• [WHAT TO DO]: List all lines of the data containing the word "that".

• [Collected data entries]:

(** * kubetools-client: status aggregation, guarded removal, process runner

    A shallow embedding of
      - [kubetools_client/dev/docker_util.py]  ([get_containers_status],
        [get_container_status], [_read_command_output], [run_process],
        [_run_process_with_spinner]),
      - [kubetools_client/cli/deploy.py]       ([_get_objects_to_delete],
        [_delete_objects], [remove], the annotations of [deploy]),
      - [kubetools_client/cli/show.py]         ([_get_version_info]) and
      - [kubetools_client/dev/environment.py]  (the commands),
    followed by the properties of the reconciliation and status-aggregation
    engine that are stated about them.

    Python dictionaries are finite maps ([gmap]), exceptions are the [Err]
    arm of an error monad, and the calls to the cluster API and to the
    terminal are recorded as a trace of events. *)

From Stdlib Require Import ZArith String Ascii.
From stdpp Require Import gmap strings list fin_maps.

Local Open Scope string_scope.

(** ** Exceptions as values *)

Inductive result (E A : Type) : Type :=
| Ok (a : A)
| Err (e : E).
Arguments Ok {E A} a.
Arguments Err {E A} e.

#[global] Instance result_ret {E} : MRet (result E) := fun _ a => Ok a.
#[global] Instance result_bind {E} : MBind (result E) :=
  fun _ _ f r => match r with Ok a => f a | Err e => Err e end.

Definition is_Ok {E A} (r : result E A) : Prop :=
  match r with Ok _ => True | Err _ => False end.

(** A [for] loop whose body may raise: the first exception ends the loop. *)
Fixpoint for_each {E S A} (body : S -> A -> result E S) (st : S) (xs : list A)
  : result E S :=
  match xs with
  | [] => Ok st
  | x :: xs' => st' ← body st x; for_each body st' xs'
  end.

(** ** The Python string methods the code relies on *)

Module Py.

(** [s.split(sep)] for a one-character separator: never an empty list. *)
Fixpoint split (sep : ascii) (s : string) : list string :=
  match s with
  | EmptyString => [EmptyString]
  | String c s' =>
      if Ascii.eqb c sep then EmptyString :: split sep s'
      else match split sep s' with
           | [] => [String c EmptyString]
           | seg :: segs => String c seg :: segs
           end
  end.

(** [s.startswith(p)]. *)
Definition startswith (s p : string) : bool := String.prefix p s.

(** [old in s] on strings: [old] occurs somewhere in [s]. *)
Fixpoint contains (old s : string) : bool :=
  String.prefix old s ||
  match s with
  | EmptyString => false
  | String _ s' => contains old s'
  end.

(** [s.replace(old, new)] for a non-empty [old]: scan from the left, every
    occurrence found is replaced and the scan resumes after it ([skip]
    counts the characters of the occurrence still to be dropped). *)
Fixpoint replace_from (old new : string) (skip : nat) (s : string) : string :=
  match s with
  | EmptyString => EmptyString
  | String c s' =>
      match skip with
      | S k => replace_from old new k s'
      | O =>
          if String.prefix old s
          then new +:+ replace_from old new (String.length old - 1) s'
          else String c (replace_from old new 0 s')
      end
  end.

(** With an empty [old], Python puts [new] around every character. *)
Fixpoint intersperse (new s : string) : string :=
  match s with
  | EmptyString => new
  | String c s' => new +:+ String c (intersperse new s')
  end.

Definition replace (s old new : string) : string :=
  match old with
  | EmptyString => intersperse new s
  | String _ _ => replace_from old new 0 s
  end.

(** [' '.join(lines)] and the like. *)
Fixpoint join (sep : string) (lines : list string) : string :=
  match lines with
  | [] => EmptyString
  | [l] => l
  | l :: ls => l +:+ sep +:+ join sep ls
  end.

End Py.

(** ** [dev/docker_util.py]: the environment status aggregator *)

Module DockerUtil.

(** One entry of [attrs['NetworkSettings']['Ports'][local_port]]. *)
Record binding := { HostIp : string; HostPort : string }.

(** What the code reads of a container object of the Docker client. *)
Record container := {
  container_name : string;
  container_id : string;
  container_status : string;
  container_labels : gmap string string;
  (* attrs['NetworkSettings']['Ports']: None, or local port -> None or
     the list of host bindings, in the order the dictionary iterates *)
  container_ports : option (list (string * option (list binding)));
}.

Record port := { local : string; host : string }.

(** The dictionaries built at lines 156-161 and 180-187. A key that is not
    set yet is [None] in [labels], [is_dependency] and [is_deployment];
    for [up] and [id], [None] is Python's [None]. *)
Record container_data := {
  up : option bool;
  ports : list port;
  id : option string;
  labels : option (gmap string string);
  is_dependency : option bool;
  is_deployment : option bool;
}.

(** A container declared in the project configuration, as
    [get_all_containers] yields it next to its name: the two keys read
    with [container.get(key, False)]. *)
Record declaration := {
  decl_is_dependency : option bool;
  decl_is_deployment : option bool;
}.

(** What [get_containers_status] reads of [kubetools_config]. The helpers
    [dockerise_label] and [get_all_containers] come from [dev/config.py];
    their results are taken as given. *)
Record kubetools_config := {
  docker_name : string;       (* dockerise_label(kubetools_config['name']) *)
  env : string;               (* kubetools_config['env'] *)
  all_containers : list (string * declaration);
                              (* get_all_containers(kubetools_config) *)
}.

Inductive exn :=
| KeyError (key : string)
| IndexError
| ValueError_duplicate (env name : string) (data : container_data).

Abbreviation containers_map := (gmap string container_data).
Abbreviation env_map := (gmap string (gmap string container_data)).

Definition compose_project_label : string := "com.docker.compose.project".
Definition env_label : string := "kubetools.project.env".

(** Lines 133-136: the explicit label when it is set and not empty, else
    the compose project name with the project name taken out. *)
Definition get_env (cfg : kubetools_config) (c : container)
    (compose_project : string) : string :=
  match container_labels c !! env_label with
  | Some (String a e) => String a e
  | _ => Py.replace compose_project (docker_name cfg) ""
  end.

• [RESPONSE]:
    engine that are stated about them.
(** The dictionaries built at lines 156-161 and 180-187. A key that is not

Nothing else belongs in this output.